Comme pour le divorce lui-même, les couples de même sexe ont droit aux mêmes recours financiers que les couples de sexe opposé s’ils sont mariés ou pacsés.
Les règlements financiers sont régis par l'article 25 de la loi de 1973 sur les causes matrimoniales. Cela signifie que le tribunal prend en compte un certain nombre de facteurs, notamment vos revenus, votre capacité de gain, vos besoins financiers, le niveau de vie pendant le mariage et les contributions de chacun d'entre vous.
Il n'y a pas de formule fixe, mais le point de départ est l'équité, dictée en premier lieu par vos besoins. Le tribunal dispose de pouvoirs étendus et peut ordonner des choses comme le paiement de sommes forfaitaires, la pension alimentaire du conjoint, le transfert ou la vente de biens et le partage des pensions.
Dans la mesure du possible, l’objectif est de parvenir à une rupture nette. Cela signifie mettre en place un accord financier afin qu’aucun de vous ne puisse faire de réclamations futures contre l’autre.
Pour les couples LGBTQ+, le timing peut parfois ajouter une couche de complexité. Étant donné que le mariage homosexuel n’a été légalement reconnu que ces dernières années, vous avez peut-être accumulé un patrimoine bien avant de pouvoir vous marier. Même si le tribunal peut prendre en compte la relation plus large, des questions peuvent surgir quant à la manière dont ces actifs antérieurs doivent être traités. La cohabitation peut être prise en compte lorsque l’on considère la durée d’un mariage, ce qui est souvent méconnu des couples.
Et si vous n'étiez pas marié ou pacsé ?
Si vous n’êtes pas marié ou pacsé, la situation juridique est très différente.
Vous n'avez pas accès aux mêmes réclamations financières que les couples en instance de divorce. Au lieu de cela, les litiges ont tendance à être traités en vertu du droit de la propriété et des fiducies, le plus souvent la loi de 1996 sur les fiducies foncières et la nomination des fiduciaires (TOLATA). Cela se concentre sur l’appropriation et l’intention, plutôt que sur ce qui pourrait sembler juste.
Concrètement, cela signifie que même si vous vivez ensemble depuis longtemps, vos droits peuvent être limités, surtout si les biens sont au nom d'une seule personne. Pour les couples LGBTQ+ qui étaient ensemble avant que le mariage ne soit une option, cela peut être particulièrement important.

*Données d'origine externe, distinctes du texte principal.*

(** From a world without a session, an iteration stays without one or
    opens a session at its own clock reading. *)
Lemma loop_body_unnamed w r :
  last_distance w = None -> current_csv_log w = None ->
  (last_distance (loop_body log_dir w r) = None /\
   current_csv_log (loop_body log_dir w r) = None) \/
  exists d, named log_dir (loop_body log_dir w r) d (now_file r).
Proof.
  intros Hl Hc.
  assert (Hsame : forall w', locals w' = locals w ->
            last_distance w' = None /\ current_csv_log w' = None).
  { unfold locals. intros w' H. injection H as -> -> _. auto. }
  unfold loop_body.
  destruct (String.eqb (strip (raw r)) ""); [left; auto |].
  destruct (startswith "Large gap detected" (strip (raw r))).
  { left. apply Hsame. reflexivity. }
  destruct (startswith "LOST:" (strip (raw r))).
  { left. destruct (process_lost_line (now_row r) (strip (raw r))) as [msgs [x|]].
    - destruct (truthy _); apply Hsame;
        rewrite ?locals_log_data, ?locals_print, locals_prints; reflexivity.
    - apply Hsame. rewrite locals_print, locals_prints. reflexivity. }
  destruct (startswith "DATA," (strip (raw r))); [|left; auto].
  destruct (process_data_line (now_row r) (strip (raw r))) as [msgs [data|]].
  - destruct (float_of_str (Distance data)) as [cur|].
    + right. exists cur. rewrite on_distance_first.
      * split; through_log; reflexivity.
      * apply (Hsame (prints msgs (print (MsgRaw (strip (raw r))) w))).
        now rewrite locals_prints.
    + left. apply Hsame. rewrite locals_print, locals_prints. reflexivity.
  - left. apply Hsame. now rewrite locals_prints.
Qed.

(** The open file of a run is named after the recorded distance and the
    clock reading of one of the readings of the run. *)
Lemma run_named fs (pre : list reading) :
  let w := main_loop log_dir (initial fs) pre in
  (last_distance w = None /\ current_csv_log w = None) \/
  exists d t, named log_dir w d t /\ In t (map now_file pre).
Proof.
  induction pre as [|r pre IH] using rev_ind; [left; split; reflexivity |].
  cbv zeta in *. rewrite main_loop_app, main_loop_cons, main_loop_nil.
  rewrite map_app. simpl map.
  destruct IH as [[Hl Hc] | (d & t & Hn & Hin)].
  - destruct (loop_body_unnamed _ r Hl Hc) as [H | [d H]]; [left; exact H |].
    right. exists d, (now_file r). split; [exact H |].
    apply in_or_app. right. left. reflexivity.
  - right. destruct (loop_body_named _ r d t Hn) as [H | (d' & _ & H)].
    + exists d, t. split; [exact H |]. apply in_or_app. left. exact Hin.
    + exists d', (now_file r). split; [exact H |].
      apply in_or_app. right. left. reflexivity.
Qed.

(** The name of a session left behind is not the name of a later one,
    as long as the clock has not run backwards. *)
Lemma no_return (d0 d1 d2 : float) (t0 t1 t2 : datetime) :
  fgt d1 d0 = true -> dt_le t0 t1 ->
  session_file log_dir d1 t1 <> session_file log_dir d0 t0 ->
  d2 = d1 \/ fgt d2 d1 = true -> dt_le t1 t2 ->
  session_file log_dir d2 t2 <> session_file log_dir d0 t0.
Proof.
  intros H10 Ht01 Hne H21 Ht12 Heq. apply Hne.
  apply session_file_inj in Heq as [Hf Ht].
  apply strftime_inj in Ht. subst t2.
  assert (t1 = t0) as -> by (apply dt_le_antisym; assumption).
  rewrite !session_file_eq. unfold session_name.
  now rewrite (format_2f_between d0 d1 d2 H10 H21 (eq_sym Hf)).
Qed.

(** After the switch away from the file [a], no later iteration opens or
    writes [a]. *)
Lemma after_switch (d0 d1 : float) (t0 t1 : datetime) (post : list reading) w1 :
  fgt d1 d0 = true -> dt_le t0 t1 ->
  session_file log_dir d1 t1 <> session_file log_dir d0 t0 ->
  named log_dir w1 d1 t1 ->
  Forall (dt_le t1) (map now_file post) ->
  let w2 := main_loop log_dir w1 post in
  (exists d2 t2, named log_dir w2 d2 t2 /\
     (d2 = d1 \/ fgt d2 d1 = true) /\ dt_le t1 t2) /\
  files w2 !! session_file log_dir d0 t0 = files w1 !! session_file log_dir d0 t0.
Proof.
  intros H10 Ht01 Hne Hn1.
  induction post as [|r post IH] using rev_ind; intros Hpost.
  - simpl. split; [|reflexivity].
    exists d1, t1. split; [exact Hn1 |]. split; [left; reflexivity | apply dt_le_refl].
  - rewrite map_app in Hpost. apply Forall_app in Hpost as [Hpost Hr].
    inversion Hr as [|? ? Hr' _]; subst.
    cbv zeta in *. rewrite main_loop_app, main_loop_cons, main_loop_nil.
    destruct (IH Hpost) as [(d2 & t2 & Hn2 & Hd2 & Ht2) Hfiles].
    assert (Hnext : exists d3 t3,
              named log_dir (loop_body log_dir (main_loop log_dir w1 post) r) d3 t3 /\
              (d3 = d1 \/ fgt d3 d1 = true) /\ dt_le t1 t3).
    { destruct (loop_body_named _ r d2 t2 Hn2) as [H | (d3 & H32 & H)].
      - exists d2, t2. auto.
      - exists d3, (now_file r). split; [exact H |]. split; [|exact Hr'].
        right. destruct Hd2 as [-> | Hd2]; [exact H32 |].
        exact (fgt_trans d1 d2 d3 H32 Hd2). }
    split; [exact Hnext |].
    destruct Hnext as (d3 & t3 & [_ Hp3] & Hd3 & Ht3).
    rewrite loop_body_frame; [exact Hfiles |].
    rewrite Hp3. intros Heq. injection Heq as Heq.
    exact (no_return d0 d1 d3 t0 t1 t3 H10 Ht01 Hne Hd3 Ht3 Heq).
Qed.

End Monotone.

(** C7, as the code has it.  Along a run in which the clock readings that
    name the files never decrease, once an iteration has replaced the open
    file [a] by another one, [a] is never the open file again and no record
    is appended to it, whatever lines follow. *)
Theorem closed_session_never_reopened
    (log_dir : string) (fs : gmap string (list (list string)))
    (pre : list reading) (r : reading) (post : list reading) (a : string) :
  steady (map now_file (pre ++ r :: post)%list) ->
  let w0 := main_loop log_dir (initial fs) pre in
  let w1 := loop_body log_dir w0 r in
  current_csv_log w0 = Some a ->
  current_csv_log w1 <> Some a ->
  forall k,
    let w2 := main_loop log_dir w1 (take k post) in
    current_csv_log w2 <> Some a /\ files w2 !! a = files w0 !! a.
Proof.
  intros Hsteady w0 w1 Ha Hswitch k w2.
  destruct (run_named log_dir fs pre) as [[_ Hc] | (d0 & t0 & Hn0 & Hin)];
    [fold w0 in Hc; congruence |].
  fold w0 in Hn0. pose proof Hn0 as [_ Hp0]. rewrite Ha in Hp0.
  injection Hp0 as ->.
  rewrite map_app in Hsteady. apply steady_app in Hsteady as (_ & Hs & Hpre).
  simpl in Hs. destruct Hs as [Hpost _].
  rewrite Forall_forall in Hpre.
  specialize (Hpre t0 (proj2 (list_elem_of_In _ _) Hin)).
  inversion Hpre as [|? ? Ht01 _]; subst.
  destruct (loop_body_named log_dir w0 r d0 t0 Hn0) as [[_ H] | (d1 & H10 & Hn1)];
    [contradiction |].
  fold w1 in Hn1. pose proof Hn1 as [_ Hp1].
  assert (Hne : session_file log_dir d1 (now_file r) <> session_file log_dir d0 t0)
    by congruence.
  assert (Hk : Forall (dt_le (now_file r)) (map now_file (take k post))).
  { rewrite Forall_forall in Hpost. apply Forall_forall. intros t Ht.
    apply list_elem_of_fmap in Ht as (x & -> & Hx).
    apply Hpost. apply list_elem_of_fmap. exists x. split; [reflexivity |].
    exact (subseteq_take k post x Hx). }
  destruct (after_switch log_dir d0 d1 t0 (now_file r) (take k post) w1
              H10 Ht01 Hne Hn1 Hk) as [(d2 & t2 & [_ Hp2] & Hd2 & Ht2) Hfiles].
  fold w2 in Hp2, Hfiles. split.
  - rewrite Hp2. intros Heq. injection Heq as Heq.
    exact (no_return log_dir d0 d1 d2 t0 (now_file r) t2 H10 Ht01 Hne Hd2 Ht2 Heq).
  - rewrite Hfiles. apply loop_body_frame. exact Hswitch.
Qed.

Lemma closed_session_never_reopened_witness :
  let pre := [at_second 1 "DATA,512,1,10.0,1,0,-71,9.25,1,0.00"] in
  let r := at_second 2 "DATA,640,2,15.0,2,0,-80,7.50,2,0.00" in
  let post := [at_second 3 "LOST: Packet 3";
               at_second 4 "DATA,896,4,10.0,3,1,-71,9.25,4,25.00"] in
  let a := "/home/pi/lora_data_logs/lora_data_10.00m_2024-05-17_10-30-01.csv" in
  let w0 := main_loop pi_logs (initial ∅) pre in
  let w1 := loop_body pi_logs w0 r in
  let w2 := main_loop pi_logs w1 post in
  steady (map now_file (pre ++ r :: post)%list) /\
  current_csv_log w0 = Some a /\
  current_csv_log w1 <> Some a /\
  current_csv_log w2 <> Some a /\
  files w2 !! a =
    Some [CSV_HEADERS;
          ["2024-05-17 10:30:01"; "DATA"; "1"; "10.0"; "1"; "0"; "-71"; "9.25"; "1"; "0.00"]].
Proof.
  set (pre := [at_second 1 "DATA,512,1,10.0,1,0,-71,9.25,1,0.00"]).
  set (r := at_second 2 "DATA,640,2,15.0,2,0,-80,7.50,2,0.00").
  set (post := [at_second 3 "LOST: Packet 3";
                at_second 4 "DATA,896,4,10.0,3,1,-71,9.25,4,25.00"]).
  set (a := "/home/pi/lora_data_logs/lora_data_10.00m_2024-05-17_10-30-01.csv").
  assert (Hs : steady (map now_file (pre ++ r :: post)%list)).
  { simpl. repeat constructor; vm_compute; discriminate. }
  assert (Ha : current_csv_log (main_loop pi_logs (initial ∅) pre) = Some a)
    by (vm_compute; reflexivity).
  assert (Hsw : current_csv_log
                  (loop_body pi_logs (main_loop pi_logs (initial ∅) pre) r) <> Some a)
    by (vm_compute; discriminate).
  cbv zeta.
  split; [exact Hs |]. split; [exact Ha |]. split; [exact Hsw |].
  destruct (closed_session_never_reopened pi_logs ∅ pre r post a Hs Ha Hsw 2)
    as [Hc Hf].
  split; [exact Hc |].
  change (take 2 post) with post in Hf. rewrite Hf. vm_compute. reflexivity.
Defined.

(** C7 as stated fails when the clock steps back.  The readings 10.001,
    10.002 and 10.003 arrive at 10:30:05, 10:30:06 and, after the clock has
    been set back, 10:30:05 again: the second one replaces the file
    [lora_data_10.00m_2024-05-17_10-30-05.csv] by the one of 10:30:06, and
    the third one opens, and writes to, the first file again. *)
Lemma closed_session_reopened_counterexample :
  ~ (forall (log_dir : string) (fs : gmap string (list (list string)))
            (pre : list reading) (r : reading) (post : list reading) (a : string),
       let w0 := main_loop log_dir (initial fs) pre in
       let w1 := loop_body log_dir w0 r in
       current_csv_log w0 = Some a ->
       current_csv_log w1 <> Some a ->
       forall k,
         let w2 := main_loop log_dir w1 (take k post) in
         current_csv_log w2 <> Some a /\ files w2 !! a = files w0 !! a).
Proof.
  intros H.
  destruct (H pi_logs ∅
              [at_second 5 "DATA,512,1,10.001,1,0,-71,9.25,1,0.00"]
              (at_second 6 "DATA,640,2,10.002,2,0,-71,9.25,2,0.00")
              [at_second 5 "DATA,768,3,10.003,3,0,-71,9.25,3,0.00"]
              "/home/pi/lora_data_logs/lora_data_10.00m_2024-05-17_10-30-05.csv"
              ltac:(vm_compute; reflexivity) ltac:(vm_compute; discriminate) 1%nat)
    as [Hc _].
  apply Hc. vm_compute. reflexivity.
Qed.

(** ** Port discovery *)

Section Ports.

Lemma filter_first_match (prefix : string) (dev : list string) :
  match List.filter (startswith prefix) dev with
  | name :: _ => first_match prefix dev name
  | [] => no_match prefix dev
  end.
Proof.
  induction dev as [|n dev IH]; simpl; [constructor |].
  destruct (startswith prefix n) eqn:Hn.
  - exists [], dev. repeat split; [exact Hn | constructor].
  - destruct (List.filter (startswith prefix) dev) as [|name l].
    + constructor; assumption.
    + destruct IH as (before & after & -> & Hname & Hbefore).
      exists (n :: before), after. repeat split; [exact Hname |].
      constructor; assumption.
Qed.

Lemma glob_dev_head (prefix : string) (dev : list string) :
  match glob_dev prefix dev with
  | port :: _ => exists name, port = "/dev/" ++ name /\ first_match prefix dev name
  | [] => no_match prefix dev
  end.
Proof.
  unfold glob_dev. pose proof (filter_first_match prefix dev) as H.
  destruct (List.filter (startswith prefix) dev) as [|name l]; simpl; eauto.
Qed.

Pourquoi les séparations LGBTQ+ peuvent encore sembler plus compliquées
Même avec l’égalité juridique en place, les relations LGBTQ+ ne s’intègrent pas toujours parfaitement dans les cadres juridiques traditionnels. Les familles peuvent impliquer des accords de donneur ou de maternité de substitution, une parentalité partagée sous différentes formes ou des rôles qui n'ont jamais été officiellement documentés. Il peut y avoir un rejet des idéaux hétéronormatifs du mariage et de la famille nucléaire, sur lesquels le droit de la famille est fondé et généralement considéré.
Cela ne veut pas dire que la loi ne peut pas gérer ces situations. En effet, les tribunaux de la famille savent parfaitement aider les familles LGBTQ+. Toutefois, cela signifie que le point de départ n’est pas toujours simple.
Si vous vivez une séparation, obtenir des éclaircissements dès le début peut faire une réelle différence. Comprendre votre situation juridique, notamment en ce qui concerne la responsabilité parentale et les réclamations financières, peut vous aider à éviter toute incertitude plus tard et à prendre des décisions plus sûres dès le départ, en évitant les conflits et en recherchant une résolution rapide, souvent en dehors de l'arène judiciaire. Cela peut signifier un résultat dont vous et votre ex-partenaire êtes tous deux satisfaits, et qui correspond à ce qui est dans votre intérêt commun et celui de votre famille.
L'essentiel
L'égalité en matière de droit de la famille a éliminé de nombreux obstacles pour les couples LGBTQ+, mais elle n'a pas effacé les complexités qui peuvent découler des relations LGBTQ+ et de la vie familiale en général.
Lorsque ces relations se rompent, les détails comptent. Et connaître vos droits n’est pas seulement utile, cela peut aussi déterminer ce qui se passera ensuite.